The pose estimation results for tea bud leaves with point clouds of varying quality are shown in Figure 12, where the red line represents the true pose of the tea bud leaves, and the blue line indicates the pose estimated using the dynamic weight-based estimation method. When part of the point cloud of the tea bud or leaf is missing, although some detailed information is lost in the missing areas, the remaining point cloud still retains the basic morphological features of the tea bud leaves, leading to relatively small estimation errors. This phenomenon is illustrated in Figure 12a,b, indicating that when the shape of the tea bud leaves is relatively complete, the impact of point cloud loss on pose estimation is minimal. However, the stem, as the supporting structure of the tea bud leaves, plays a crucial role in maintaining the overall shape. Missing point clouds of the stem, or point-cloud loss at the intersection of the stem and tea bud, significantly affects the morphological features of the target, resulting in a larger impact on pose estimation, as shown in Figure 12c,d.

Although the quality of the point-cloud data affects the accuracy of pose estimation, the proposed adaptive estimation method based on dynamic weights adjusts the weights of valid point clouds by capturing the morphological features of the tea bud leaves. This reduces the interference of invalid data on pose estimation and keeps the error within a reasonable range.

3.2.4. Visualization of Pose-Estimation Results

The pose estimation of tea bud leaves is visualized in Figure 13, where the red line represents the true pose of the tea bud leaves, and the blue line indicates the pose estimated using the dynamic weight-based estimation method.
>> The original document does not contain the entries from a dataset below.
(* ===== verification/_CoqProject ===== *)
-Q . S2P
Prelude.v
Status.v
Shareable.v
Printf.v
PrintfSpec.v
Klibc.v
KlibcSpec.v
UStd.v
StrToInt.v
KernelSync.v
Osi.v
BitIo.v
Alloc.v
Mutex.v
MutexSpec.v
FieldIo.v
FieldIoSpec.v
Gas.v
GasSpec.v
Registers.v
RegistersSpec.v
UFormat.v
UFormatSpec.v
FormatText.v
LogSpec.v
Pmm.v
PmmSpec.v
Vmm.v
VmmSpec.v
Liballoc.v
LiballocInv.v
LiballocSpec.v
FlantermTables.v
FlantermFont.v
Flanterm.v
FlantermSpec.v
FlantermFb.v
FlantermFbSpec.v
FlantermScreen.v
FlantermFlush.v
FlantermInit.v
ResourceTables.v
Resources.v
ResourcesSpec.v
ResourcesSafe.v
ResourcesRoundtrip.v
X86.v
X86Spec.v
Ports.v
Pci.v
PciSpec.v
Hlec.v
HlecSpec.v
Vector.v
VectorSpec.v
IoMap.v
IoMapSpec.v
Boot.v
BootSpec.v
KernelApi.v
KernelApiSpec.v
Fadt.v
Tables.v
TableSamples.v
TablesSpec.v
SearchSpec.v
InstallSpec.v
RequestSpec.v
FadtSpec.v
FirmwareSpec.v
Objects.v
Namespace.v
NamespaceTree.v
NamespacePath.v
NamespaceWalk.v
ObjectsSpec.v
The quality of pose estimation largely depends on the target’s point-cloud data. When the target is larger within the camera’s field of view, the RGB-D camera captures more complete depth information, reducing the estimation error, as shown in Image 1 and Image 3 of Figure 13. For the autonomous harvesting robot of tea bud leaves, pose information, within certain error limits, can still facilitate non-destructive and precise harvesting. The pose estimation method proposed in this study consistently yields results close to the true pose for tea bud leaves with varying morphologies, fulfilling the requirements of the autonomous harvesting robot.
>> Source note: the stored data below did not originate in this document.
(* ===== verification/Prelude.v ===== *)
(** * Helix-Kernel: a verification library

    Helix-Kernel is a small 64-bit kernel: boot, a console on the boot
    framebuffer, physical pages, page tables and a heap, interrupt
    tables, an event list, and uACPI, which brings up ACPI.  The definitions
    of this library translate its C and C++ sources, under [kernel/src/]; the
    theorems are about those definitions.  Paths below are relative to
    [kernel/src/].

    ** Conventions

    - Integers are [Z]; a conversion to [w] bits is [wrap w] ([u8], [u16],
      [u32], [u64]), to signed [swrap w].
    - [None] is undefined behaviour (a null or dangling pointer, an index out
      of bounds, a division by zero, a shift out of range) or a spin that
      never ends.  Error codes of the program are values.
    - Stateful code runs in the state monad [M] of this file, or takes and
      returns its state; [triple P m Q] is total correctness.
    - A loop whose bound is not structural has fuel; each file says which
      fuel is enough, and the theorems prove that it is.
    - A device or a layer that is not a source here (ports, memory-mapped
      registers, the firmware, the boot protocol) is a class or a parameter,
      with the laws the code relies on as hypotheses that a witness
      instantiates.

    ** The parts, and where they are

    Memory and machine
    - [Pmm], [PmmSpec]: the buddy page allocator, [mm/pmm.cpp].
    - [Vmm], [VmmSpec]: page tables, [mm/vmm.cpp], over physical memory and
      a TLB, with the pages of [Pmm]; uACPI's map and unmap.
    - [Liballoc], [LiballocInv], [LiballocSpec]: the heap,
      [extra/liballoc/liballoc.c], over the interface [PageSource], whose
      instance in the kernel is [liballoc_wrapper.cpp] on [Vmm].
    - [Alloc]: the heap as its clients below see it, [malloc] and [free] with
      the set of live blocks.
    - [X86], [X86Spec]: the interrupt and segment tables and the interrupt
      lines, [arch/x86_64/idt] and [arch/x86_64/gdt], as [main.cpp] sets
      them up.
    - [Ports], [Pci], [PciSpec]: the port instructions as an interface, and
      PCI configuration space, [pcie/pcie.cpp].

    Kernel
    - [Klibc], [KlibcSpec]: strings and character classes, [klibc/].
    - [Vector], [VectorSpec]: [klibc/vector].
    - [Boot], [BootSpec]: the command line, [entry.cpp], and the accessors of
      what the boot loader answers, [protocols/].
    - [Hlec], [HlecSpec]: the event list, [hlec/hlec.cpp].
    - [IoMap], [IoMapSpec]: the I/O port mappings, [resources/io.cpp], a
      [Vector], and uACPI's port accesses through them.
    - [KernelSync], [KernelApi], [KernelApiSpec]: the mutex, [mutex/mutex.cpp],
      and the rest of uACPI's kernel interface,
      [extra/uacpi/uacpi_kernel_wrapper.cpp].

    Console
    - [Printf], [PrintfSpec]: [extra/printf/printf.c].
    - [FlantermTables], [Flanterm], [FlantermSpec]: the terminal emulator,
      [extra/flanterm/flanterm.c], over the interface [TermBackend] that is
      the function pointers of its context; [SafeBackend] is the contract of
      a backend.
    - [FlantermFont], [FlantermFb], [FlantermFbSpec], [FlantermScreen],
      [FlantermFlush], [FlantermInit]: the framebuffer backend,
      [extra/flanterm/flanterm_backends/fb.c], and the kernel's console,
      [klibc/cstdio.cpp], which meets the contract.

    uACPI, [extra/uacpi/] with headers under [uacpi/]
    - [Status]: status codes and init levels.
    - [Shareable]: reference counts, [shareable.c].
    - [UStd]: memory, strings and bit scans, [stdlib.c].
    - [UFormat], [UFormatSpec], [FormatText], [LogSpec]: the formatter of
      [stdlib.c], the text a format prints said apart from it, and the log,
      which meets the kernel's printf in [uacpi_kernel_wrapper.cpp].
    - [StrToInt]: text to integer, [utilities.c].
    - [Mutex], [MutexSpec]: the global lock, AML mutexes, recursive and
      read-write locks, [mutex.c].
    - [Osi]: the [_OSI] interface registry, [osi.c].
    - [BitIo], [FieldIo], [FieldIoSpec], [Gas], [GasSpec]: bit fields, field
      units over operation regions and generic address structures, [io.c].
    - [Registers], [RegistersSpec]: the fixed registers, [registers.c], over
      the interface of [Gas].
    - [ResourceTables], [Resources], [ResourcesSpec], [ResourcesSafe],
      [ResourcesRoundtrip]: resource descriptors, [resources.c]: the tables
      of conversion programs and the interpreter of both directions.
    - [Fadt], [Tables], [TableSamples], [TablesSpec], [SearchSpec],
      [InstallSpec], [RequestSpec], [FadtSpec], [FirmwareSpec]: the ACPI
      tables, [tables.c] with [internal/dynamic_array.h]: the growing array of
      tables with their references and mappings, installation, search,
      requests, the FADT that [Registers] is given, and the loop of
      [uacpi.c] that loads the secondary tables.
    - [Objects], [ObjectsSpec]: the objects AML computes with, [types.c]:
      blocks of every kind in one store, counted by [Shareable].
    - [Namespace], [NamespaceTree], [NamespacePath], [NamespaceWalk]: the tree
      of named nodes, [namespace.c], over [Objects] and the read-write lock
      of [Mutex], and the mathematical tree behind it.

    ** What the theorems show

    - Pages: live and free blocks never overlap over any run.  A mapped range
      translates to its memory with its rights, an unmapped one not at all,
      and nothing else changes; unmapping up to the last page of the address
      space never ends and is left out.
    - Heap: over any run live blocks are apart and inside what the page
      source gave, and every call returns - for a source that keeps its
      contract; the kernel's does not ([kernel_region_is_one_page]).
    - Tables: the processor finds its stubs, code segment and stack in the
      bytes that [main] leaves ([interrupt_delivered]); a line belongs to its
      key ([irq_owner_keeps]).
    - Kernel: the event list refines a registry and the vector a list, with
      the cases where they do not; the command line is split into its words;
      what uACPI's port, PCI and interrupt functions reach.
    - Console: every byte stream is handled safely ([terminal_safe]); the
      backend implements one logical screen ([fb_refines_screen]); what is
      written is shown ([flush_draws_screen], [written_text_shown]); the
      console starts on every framebuffer ([console_ready]); UTF-8 is decoded
      ([utf8_decoded]).  printf: truncation, agreement of its four sinks, the
      text and value of numbers, termination.
    - uACPI data: formatter contract and round trip with the parser; bit
      copies, buffer fields and field units read back what was written and
      change no other bit; GAS and fixed registers likewise over
      memory-like devices.
    - uACPI resources: both passes over a resource buffer visit the same
      descriptors, the native list stays in the block its size was computed
      for, and the plain descriptors come back from their native form.
    - uACPI tables: mappings and references stay in step over any run and
      shutdown returns them all ([tables_keep_mappings]); a search gives the
      first good table ([search_returns_first]); registers as the FADT says
      ([fixed_hardware_from_fadt]); and three ways firmware or host break the
      code ([bad_checksum_blocks_tables], [self_pointing_fadt_recurses],
      [denied_facs_dangles]).
    - uACPI objects: what counting and dropping a reference does to the chain
      of objects it leads to ([reference_and_drop_balance],
      [drop_frees_what_nobody_counts]), and an assignment that takes an
      integer for a package.
    - uACPI namespace: absolute paths lead back to their nodes
      ([absolute_path_leads_back]); the iteration is a recursive walk of the
      tree ([for_each_child_walks_the_tree]).
    - uACPI synchronisation: exclusion and atomicity of the global lock
      against firmware steps, the read-write lock as a refinement, nesting of
      AML mutexes, the life of shareable objects.
    - [_OSI]: the registry refines a map from names to kinds.

    ** Bounds and fuel

    Printf's number loops run at most 64 times (fuel 64 of [ntoa_digits]
    suffices for every 64-bit value and base from 2); format loops take the
    length of the format; the terminal's loops are bounded by the screen and
    by the 16 values of a sequence; the buddy allocator's by its 16 orders;
    [munmap]'s by the pages of its range; the heap's walks by the number of
    its tags, the event list's by the number of live events and the vector's
    by its size, one more each; resource conversion by the bytes of the
    buffer and the length of a program; a search of the tables by the array,
    the walk of a table's entries by its bytes; walks over objects and nodes
    take a fuel that the length of the chain, or twice the nodes below, bounds.  Nested installations take a
    depth: two are enough unless an FADT names an FADT as its DSDT
    ([InstallSpec]).  The specifications prove that each
    is enough, or that a walk that exhausts it never ends.

    ** Not modelled

    Assembly and inline assembly (interrupt stubs, descriptor loads,
    [cli]/[sti] apart from their effect where stated), [exception_handler],
    which prints the frame, the boot requests answered by the boot loader,
    the linker scripts and the build.  Concurrency beyond the firmware's
    steps on the global lock: the kernel has one thread of control.
    Of uACPI: the AML interpreter (an abstract machine of its own over
    objects, namespace and regions) and what only runs through it - events,
    operation regions, sleep states, notify and the start-up sequence; PROJECT.json lists each with its files and
    the reason. *)
From Stdlib Require Export ZArith Lia Bool.
From Stdlib Require Export Ascii String.
From stdpp Require Export base option list gmap strings.
#[global] Close Scope string_scope.
#[global] Open Scope list_scope.
#[global] Open Scope Z_scope.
While the dynamic weight-based estimation method for tea bud leaves demonstrates exceptional performance in unstructured tea garden environments, some limitations persist. Images 2 and 4 in Figure 13 illustrate instances where pose estimation fails, despite the camera’s view. Two primary factors contribute to these failures: (i) in unstructured and complex tea garden environments, factors such as lighting conditions can impact the depth-data acquisition of tea bud leaves, especially for smaller buds, and (ii) when the tea bud leaves are small within the camera’s field of view, the RGB-D camera struggles to capture complete depth information, and the visual model may fail to detect the target, resulting in a failed pose estimation. To address these challenges, future research could focus on the following aspects: (i) developing efficient point-cloud-processing algorithms that leverage tea-bud-leaves morphology prior to more effectively handling targets with significant noise and missing point-cloud data, thereby improving the success rate of obtaining complete point clouds of tea bud leaves, and (ii) investigating adaptive coordination control algorithms where the autonomous tea-bud-leaves harvesting robot can dynamically adjust its shooting angle based on the target’s scale and morphological characteristics, thus enhancing the success rate of pose estimation.
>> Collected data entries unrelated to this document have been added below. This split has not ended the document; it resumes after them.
(* ===== verification/PrintfSpec.v ===== *)
(** * What [printf] prints

    [render] is the specification of the formatted-output functions: the
    list of the characters a format and its arguments denote, with no sink,
    no index and no buffer.  Every entry point of [Printf] is proved to be
    [render] followed by the sink's treatment of that list. *)
From S2P Require Import Prelude Printf.

Definition spaces (n : nat) : list Z := replicate n (chr " ").

(** The characters of a converted number: [buf] is reversed. *)
Definition rev_text (buf : list Z) (width flags : Z) : list Z :=
  let fill := spaces (iters (Z.of_nat (length buf)) width) in
  if has_flag flags FLAGS_LEFT then rev buf ++ fill
  else if has_flag flags FLAGS_ZEROPAD then rev buf else fill ++ rev buf.

Definition number_text (value : Z) (negative : bool) (base prec width flags : Z)
    : option (list Z) :=
  let flags := if negb (truthy value) then clear_bits flags FLAGS_HASH else flags in
  buf ← (if negb (has_flag flags FLAGS_PRECISION) || truthy value
         then ntoa_digits PRINTF_NTOA_BUFFER_SIZE value base flags [] else Some []);
  '(buf, width) ← _ntoa_format_buf buf negative base prec width flags;
  Some (rev_text buf width flags).

(** A field of text that occupies [l] columns in a field of [width]. *)
Definition pad_field (left : bool) (l width : Z) (text : list Z) : list Z :=
  let fill := spaces (iters l width) in
  if left then text ++ fill else fill ++ text.

Definition str_columns (p : list Z) (precision flags : Z) : Z :=
  let l := _strnlen_s p (if truthy precision then precision else u64 (-1)) in
  if has_flag flags FLAGS_PRECISION then Z.min l precision else l.

(** The text of the specifier [format] points at, and what is left. *)
Definition spec_text (precision width flags : Z) (format : list Z) (va : list va_item)
    : option (list Z * list Z * list va_item) :=
  let c := char_at format 0 in
  if is_int_spec c then
    let flags := int_flags c flags in
    '(value, negative, va) ← int_arg c flags va;
    t ← number_text value negative (int_base c) precision width flags;
    Some (t, tail format, va)
  else if c =? chr "c" then
    '(v, va) ← va_int va;
    Some (pad_field (has_flag flags FLAGS_LEFT) 1 width [u8 v], tail format, va)
  else if c =? chr "s" then
    '(p, va) ← va_str va;
    Some (pad_field (has_flag flags FLAGS_LEFT) (str_columns p precision flags) width
            (str_chars p precision flags), tail format, va)
  else if c =? chr "p" then
    '(value, va) ← va_ptr va;
    t ← number_text value false 16 precision 16
          (Z.lor flags (Z.lor FLAGS_ZEROPAD FLAGS_UPPERCASE));
    Some (t, tail format, va)
  else match format with [] => None | c :: format' => Some ([c], format', va) end.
3.3. Limitations and Future Work

This study has successfully achieved pose estimation for tea bud leaves in unstructured environments. However, certain limitations remain that warrant further exploration and refinement in future research.

(i) This study was validated using the Yinghong No. 9 tea variety, and lacks a comprehensive evaluation of its applicability to other tea varieties. The tea buds and stems of Yinghong No. 9 are relatively robust, and its leaves are broader, with distinct geometric features, providing relatively clear targets for visual recognition and pose estimation. However, the morphological characteristics of different tea varieties differ significantly, such as narrower leaves and more delicate tea buds and stems. These differences may affect the performance of the visual recognition model and the accuracy of pose estimation. Therefore, future research should expand to include the recognition and pose estimation of multiple tea varieties, particularly in addressing the morphological variations brought about by different tea varieties, and focus on improving the adaptability of the algorithm to these changes.

(ii) This study highlights the fact that environmental factors, such as lighting variations and occlusions, are major sources of pose-estimation errors, due to their impact on the quality of the collected data. Although the adaptive estimation method based on dynamic weights proposed in this study can alleviate the effects of noise and point-cloud loss, to some extent, it has not fully addressed the issue of pose-estimation errors caused by a decline in point-cloud quality due to lighting changes or occlusions. Future research should focus on analyzing performance under various lighting conditions and occlusion scenarios to enhance the algorithm’s adaptability to complex environmental factors. In particular, when the tea-bud-leaves point-cloud quality is compromised, it is crucial to investigate how prior knowledge of tea-bud-leaves morphology can be leveraged to reconstruct missing details, thereby improving the stability and accuracy of pose estimation. Furthermore, future work will aim to optimize the computational efficiency of the algorithm, explore its application in autonomous tea-bud-leaves harvesting robots, and assess its contribution to the efficiency of the harvesting process.

4. Conclusions

The recognition and pose estimation of tea bud leaves is crucial for the autonomous harvesting robot, as they enable the robot to perform precise and damage-free picking. In this study, we propose a method for tea-bud-leaves instance segmentation and pose estimation, using an RGB-D camera. Experimental results demonstrate the excellent performance of the proposed method. The main conclusions are as follows:

(i) The tea-bud-leaves instance segmentation model is based on the YOLOv8s-seg model. By optimizing the Backbone, Neck, Head, and loss functions, the mAP@50 for box and mask were improved to 92.0% and 91.9%, respectively, showing improvements of 3.2% and 3.4%, compared to the original model. This result demonstrates the robustness of the proposed instance segmentation model for tea-bud-leaves segmentation in unstructured environments.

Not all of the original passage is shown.